Friday, 28 May 2010

Two analogies for the trinity

Preaching on the trinity this Sunday, and have been pondering analogies. On this subject in particular they are undoutedly inandequate. It strikes me that one reason why finding one is so hard is that God is spirit, and we look for analogies in the material realm. And there, one 'thing' just cannot be three distinct, co-existent 'things' at the same time.

This got me thinking about the critical non-material analogy of God, that is our own human spirit. Here we perhaps make some headway in thinking of the one spirit (ie. the essential self) who exists as thought, will and action.

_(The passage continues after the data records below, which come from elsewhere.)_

Section Graph.
Context (nodes : list string) (deps : string -> list string).

(** The nodes not taken whose dependencies were all taken, least first. *)
Definition ready (taken : list string) : list string :=
  sort_strings (filter (fun n => n ∉ taken /\ Forall (fun d => d ∈ taken) (deps n)) nodes).

(** The reference order: the least ready node, again and again. *)
Fixpoint least_first (fuel : nat) (taken : list string) : list string :=
  match fuel, ready taken with
  | S fuel, n :: _ => least_first fuel (taken ++ [n])
  | _, _ => taken
  end.

(** Every node comes after its dependencies. *)
Definition in_order (l : list string) : Prop :=
  forall l1 n l2, l = l1 ++ n :: l2 -> forall d, d ∈ deps n -> d ∈ l1.

(** A circle: each of [l] depends on one of [l]. *)
Definition circular (l : list string) : Prop :=
  l <> [] /\ forall n, n ∈ l -> exists d, d ∈ deps n /\ d ∈ l.

Definition missing (taken : list string) (n : string) : Z :=
  lsum (fun d => if decide (d ∈ taken) then 0 else 1) (deps n).

Lemma elem_of_ready taken n :
  n ∈ ready taken <-> n ∈ nodes /\ n ∉ taken /\ Forall (fun d => d ∈ taken) (deps n).
Proof. unfold ready. rewrite elem_of_sort_strings, list_elem_of_filter. tauto. Qed.

Lemma NoDup_ready taken : NoDup nodes -> NoDup (ready taken).
Proof. intros. unfold ready. rewrite sort_strings_perm. by apply NoDup_filter. Qed.

Lemma missing_zero taken n : missing taken n = 0 <-> Forall (fun d => d ∈ taken) (deps n).
Proof.
  unfold missing. induction (deps n) as [|d l IH]; cbn [lsum foldr]; [by split|]. rewrite Forall_cons, <- IH.
  assert (0 <= lsum (fun d => if decide (d ∈ taken) then 0 else 1) l)
    by (apply lsum_nonneg; intros y _; case_decide; lia). unfold lsum in *.
  case_decide; split; [intros; split; [done|lia]|intros [? ?]; lia|lia|by intros [? _]].
Qed.

Lemma missing_take taken c n : c ∉ taken -> missing (taken ++ [c]) n = missing taken n - occurrences c (deps n).
Proof.
  intros Hc. unfold missing, occurrences. induction (deps n) as [|d l IH]; cbn [lsum foldr] in *; [done|].
  unfold lsum in *. rewrite IH. destruct (decide (d = c)) as [->|Hd].
  - destruct (decide (c ∈ taken ++ [c])); [|set_solver]. destruct (decide (c ∈ taken)); [done|lia].
  - destruct (decide (d ∈ taken ++ [c])), (decide (d ∈ taken)); (lia || set_solver).
Qed.

(** What holds of the nodes taken. *)
Record taken_ok (taken : list string) : Prop := {
  tk_nodup : NoDup taken;
  tk_nodes : forall n, n ∈ taken -> n ∈ nodes;
  tk_order : in_order taken
}.

Lemma in_order_snoc l n : in_order l -> (forall d, d ∈ deps n -> d ∈ l) -> in_order (l ++ [n]).
Proof.
  intros Hl Hn l1 m l2 E d Hd. destruct l2 as [|x l2 _] using rev_ind.
  - apply app_inj_tail in E as [-> ->]. by apply Hn.
  - rewrite app_comm_cons, app_assoc in E. apply app_inj_tail in E as [-> _]. by eapply Hl.
Qed.

Lemma in_order_closed l n d : in_order l -> n ∈ l -> d ∈ deps n -> d ∈ l.
Proof.
  intros Hl (l1 & l2 & ->)%list_elem_of_split Hd. apply elem_of_app. left. by eapply Hl.
Qed.

Lemma taken_ok_nil : taken_ok [].
Proof. split; [constructor|set_solver|]. intros l1 n l2 E. by destruct l1. Qed.

Lemma take_ok taken n rest : taken_ok taken -> ready taken = n :: rest -> taken_ok (taken ++ [n]).
Proof.
  intros [H1 H2 H3] E. assert (Hn : n ∈ ready taken) by (rewrite E; by left).
  apply elem_of_ready in Hn as (Hin & Hnt & Hd). rewrite Forall_forall in Hd. split.
  - apply NoDup_app. split_and_all; [done|set_solver|apply NoDup_singleton].
  - set_solver.
  - by apply in_order_snoc.
Qed.

Lemma least_first_ok fuel : forall taken, taken_ok taken -> taken_ok (least_first fuel taken).
Proof.
  induction fuel as [|fuel IH]; intros taken H; cbn [least_first]; [done|].
  destruct (ready taken) as [|n rest] eqn:E; [done|]. apply IH. by eapply take_ok.
Qed.

Lemma taken_length taken : taken_ok taken -> (length taken <= length nodes)%nat.
Proof. intros [H1 H2 _]. apply submseteq_length, NoDup_submseteq; [done|exact H2]. Qed.

(** With the number of nodes as fuel nothing ready is left. *)
Lemma least_first_done fuel : forall taken, taken_ok taken ->
  (length nodes <= fuel + length taken)%nat -> ready (least_first fuel taken) = [].
Proof.
  induction fuel as [|fuel IH]; intros taken H Hf; cbn [least_first].
  - destruct (ready taken) as [|n rest] eqn:E; [done|]. apply (take_ok _ _ _ H) in E.
    apply taken_length in E. rewrite length_app in E. simpl in E. lia.
  - destruct (ready taken) as [|n rest] eqn:E; [done|]. apply IH; [by eapply take_ok|].
    rewrite length_app. simpl. lia.
Qed.

Lemma stuck_circular taken : taken_ok taken -> ready taken = [] ->
  (forall n d, n ∈ nodes -> d ∈ deps n -> d ∈ nodes) ->
  let left := filter (fun n => n ∉ taken) nodes in left = [] \/ circular left.
Proof.
  intros H E Hdeps left. destruct (decide (left = [])) as [?|Hl]; [by left|right]. split; [done|].
  intros n [Hn Hin]%list_elem_of_filter.
  destruct (decide (Forall (fun d => d ∈ taken) (deps n))) as [Hf|Hf].
  - assert (Hx : n ∈ ready taken) by by apply elem_of_ready. rewrite E in Hx. by apply elem_of_nil in Hx.
  - apply not_Forall_Exists in Hf; [|apply _]. apply Exists_exists in Hf as (d & Hd & Hx). exists d.
    split; [done|]. apply list_elem_of_filter. split; [done|by eapply Hdeps].
Qed.

(** A circle is in no order. *)
Lemma circular_not_in_order l o : circular l -> in_order o -> (forall n, n ∈ l -> n ∈ o) -> False.
Proof.
  intros [Hne Hc]. revert l Hne Hc. induction o as [|x o IH] using rev_ind; intros l Hne Hc Ho Hl.
  - destruct l as [|n l]; [done|]. apply (not_elem_of_nil n), Hl. by left.
  - assert (Hpre : in_order o) by (intros l1 n l2 -> d Hd; eapply (Ho l1 n (l2 ++ [x])); [by rewrite <- app_assoc|done]).
    apply (IH (filter (fun n => n ∈ o) l)).
    + destruct l as [|n l]; [done|]. destruct (Hc n) as (d & Hd & Hin); [by left|].
      assert (Hdo : d ∈ o).
      { assert (Hn : n ∈ o ++ [x]) by (apply Hl; by left). apply list_elem_of_split in Hn as (l1 & l2 & E).
        assert (Hd1 : d ∈ l1) by by eapply Ho. destruct l2 as [|y l2 _] using rev_ind.
        - by apply app_inj_tail in E as [-> _].
        - rewrite app_comm_cons, app_assoc in E. apply app_inj_tail in E as [-> _]. set_solver. }
      intros E. assert (Hx : d ∈ filter (fun n => n ∈ o) (n :: l)) by by apply list_elem_of_filter.
      rewrite E in Hx. by apply elem_of_nil in Hx.
    + intros n [Hno Hin]%list_elem_of_filter. destruct (Hc n Hin) as (d & Hd & Hdl). exists d. split; [done|].
      apply list_elem_of_filter. split; [by eapply in_order_closed|done].
    + done.
    + by intros n [? _]%list_elem_of_filter.
Qed.

(** ** The loop computes the reference order *)

Definition degrees_ok (inDegree : gmap string Z) (taken : list string) : Prop :=
  forall n, n ∈ nodes -> zget n inDegree = missing taken n.

Definition edges_ok (adj : gmap string (list string)) : Prop :=
  forall c n, c ∈ nodes -> occurrences n (default [] (adj !! c)) = if decide (n ∈ nodes) then occurrences c (deps n) else 0.

Lemma edges_nodes adj c n : edges_ok adj -> c ∈ nodes -> n ∈ default [] (adj !! c) -> n ∈ nodes /\ c ∈ deps n.
Proof.
  intros Ha Hc Hn%occurrences_pos. rewrite (Ha c n Hc) in Hn. case_decide; [|lia].
  split; [done|by apply occurrences_pos].
Qed.

(** One round: the queue stays the ready nodes, the degrees the missing dependencies. *)
Lemma round_ok adj inDegree c rest taken : NoDup nodes -> taken_ok taken -> ready taken = c :: rest ->
  degrees_ok inDegree taken -> edges_ok adj ->
  let '(inDegree', queue') := release (default [] (adj !! c)) inDegree rest in
  degrees_ok inDegree' (taken ++ [c]) /\ sort_strings queue' = ready (taken ++ [c]).
Proof.
  intros Hnd Ht E Hdeg Hadj.
  pose proof (NoDup_ready taken Hnd) as Hr. rewrite E in Hr. apply NoDup_cons in Hr as [Hcr Hrest].
  assert (Hc : c ∈ ready taken) by (rewrite E; by left). apply elem_of_ready in Hc as (Hcn & Hct & Hcd).
  rewrite Forall_forall in Hcd.
  assert (Hin : forall n, n ∈ default [] (adj !! c) -> n ∈ nodes /\ c ∈ deps n) by (intros n; by apply edges_nodes).
  assert (Hle : forall n, n ∈ default [] (adj !! c) -> occurrences n (default [] (adj !! c)) <= zget n inDegree).
  { intros n Hn. destruct (Hin n Hn) as [Hnn _]. rewrite (Hadj c n Hcn), (Hdeg n Hnn), decide_True by done.
    assert (0 <= missing (taken ++ [c]) n) by (apply lsum_nonneg; intros y _; case_decide; lia).
    rewrite missing_take in * by done. lia. }
  pose proof (release_spec _ inDegree rest Hle) as Hrel.
  destruct (release _ inDegree rest) as [deg' queue']. destruct Hrel as [Hd' (new & -> & Hnew & Hmem)].
  assert (Hdeg' : degrees_ok deg' (taken ++ [c])).
  { intros n Hn. rewrite Hd', (Hdeg n Hn), (Hadj c n Hcn), decide_True, missing_take by done. done. }
  split; [done|].
  assert (Hnew' : forall n, n ∈ new <-> n ∈ nodes /\ c ∈ deps n /\ Forall (fun d => d ∈ taken ++ [c]) (deps n)).
  { intros n. rewrite Hmem. split.
    - intros [Hn H0]. destruct (Hin n Hn) as [Hnn Hcn']. split_and_all; [done..|].
      apply missing_zero. by rewrite <- Hdeg'.
    - intros (Hnn & Hcn' & Hf). split; [|rewrite Hdeg' by done; by apply missing_zero].
      apply occurrences_pos. rewrite (Hadj c n Hcn), decide_True by done. by apply occurrences_pos. }
  assert (Hrest' : forall n, n ∈ rest <-> n ∈ ready taken /\ n <> c) by (intros n; rewrite E; set_solver).
  apply sort_strings_unique, NoDup_Permutation; [|by apply NoDup_filter|].
  - apply NoDup_app. split_and_all; [done| |done]. intros n Hn Hx. apply Hrest' in Hn as [Hn _].
    apply elem_of_ready in Hn as (_ & _ & Hf). rewrite Forall_forall in Hf.
    apply Hnew' in Hx as (_ & Hx & _). by apply Hct, Hf.
  - intros n. rewrite elem_of_app, list_elem_of_filter, Hrest', Hnew', elem_of_ready, !Forall_forall. split.
    + intros [[(Hn & Hnt & Hf) Hnc]|(Hn & Hx & Hf)]; (split; [split|done]).
      * set_solver.
      * intros d Hd. apply elem_of_app. left. by apply Hf.
      * intros [Hnt|Hnc%list_elem_of_singleton]%elem_of_app; [by eapply Hct, in_order_closed; [apply Ht|..]|].
        subst n. by apply Hct, Hcd.
      * done.
    + intros [[Hnt Hf] Hn]. destruct (decide (c ∈ deps n)) as [Hx|Hx]; [by right|left].
      split; [split_and_all; [done|set_solver|]|set_solver].
      intros d Hd. specialize (Hf d Hd). apply elem_of_app in Hf as [?|Hf%list_elem_of_singleton]; [done|congruence].
Qed.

There is at least some sense in which each of these triad is on its own fully me, expressing the same substance - my spirit. Yet at the same time, each is distinct as with the three persons of the Godhead, in rank, role and relationship: In rank, as thought generally leads to will, with both influencing action. In role, because thought delegates to will, will initiates action, and action effects what thought and will have decided. In relationship, because will generally submits to thought, whilst action submits in one sense to both.

The analogy even fits because there is a sense in which the three are personal, though unlike the Father, Son and Spirit they are not individual persons with distinct rationality.

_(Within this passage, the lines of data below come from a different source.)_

Lemma link_deps_spec g name deps : forall adj inDegree,
  match link_deps g name deps adj inDegree with
  | inl err => exists d, d ∈ map trim_space deps /\ g !! d = None /\ err = ErrMissingDependency name d
  | inr (adj', inDegree') =>
      (forall d, d ∈ map trim_space deps -> is_Some (g !! d)) /\
      (forall c n, occurrences n (default [] (adj' !! c)) =
         occurrences n (default [] (adj !! c)) + adds n name c (map trim_space deps)) /\
      (forall n, zget n inDegree' = zget n inDegree + if decide (n = name) then Z.of_nat (length deps) else 0)
  end.
Proof.
  induction deps as [|d deps IH]; intros adj deg; cbn [link_deps map].
  - split_and_all; [set_solver| |].
    + intros c n. unfold adds. case_decide; cbn; lia.
    + intros n. case_decide; cbn; lia.
  - destruct (g !! trim_space d) as [cd|] eqn:E; [|exists (trim_space d); split_and_all; [by left|done|done]].
    specialize (IH (<[trim_space d := default [] (adj !! trim_space d) ++ [name]]> adj) (<[name := zget name deg + 1]> deg)).
    destruct (link_deps g name deps _ _) as [err|[adj' deg']].
    + destruct IH as (x & Hx & ? & ?). exists x. split_and_all; [by right|done|done].
    + destruct IH as (H1 & H2 & H3). split_and_all.
      * intros x [->|Hx]%elem_of_cons; [by exists cd|by apply H1].
      * intros c n. rewrite H2. unfold adds.
        assert (Ho : occurrences c (trim_space d :: map trim_space deps) =
          (if decide (trim_space d = c) then 1 else 0) + occurrences c (map trim_space deps)) by done. rewrite Ho.
        destruct (decide (trim_space d = c)) as [->|Hn].
        -- rewrite lookup_insert_eq. cbn [default from_option id]. rewrite occurrences_app. cbn.
           destruct (decide (name = n)), (decide (n = name)); (lia || congruence).
        -- rewrite lookup_insert_ne by done. case_decide; lia.
      * intros n. rewrite H3. cbn [length]. case_decide as Hn; [subst; rewrite zget_insert; lia|].
        by rewrite zget_insert_ne.
Qed.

In the end, the analogy the scriptures give is that of Father, Son and Spirit. By doing so, they do stress the personal nature of each as well as their difference in rank, role and relationship. The only problem with this is that Father and Son are independent 'beings' in the human realm. If we however substitute 'person' in the usual (rather than theological) sense for Father, 'presentation' (or word/logos expression) for Son and 'presence' for spirit, as scripture allows, this is seems somewhat negated. Each are at least 'personal.' Each is fully the one individual being expressed by them, each reflects that beings human nature and character. Yet they are also distinct, the person initiates presentation of himself whether by word or deed, and there is a sense in which both his personhood and presentation determine his presence at any one time.

So, we feel these are two helpful, though limited, trinitarian analogies:
  1. The one spirit who always exists as thought, will and action.
  2. The one human who always exists as person, presentation and presence.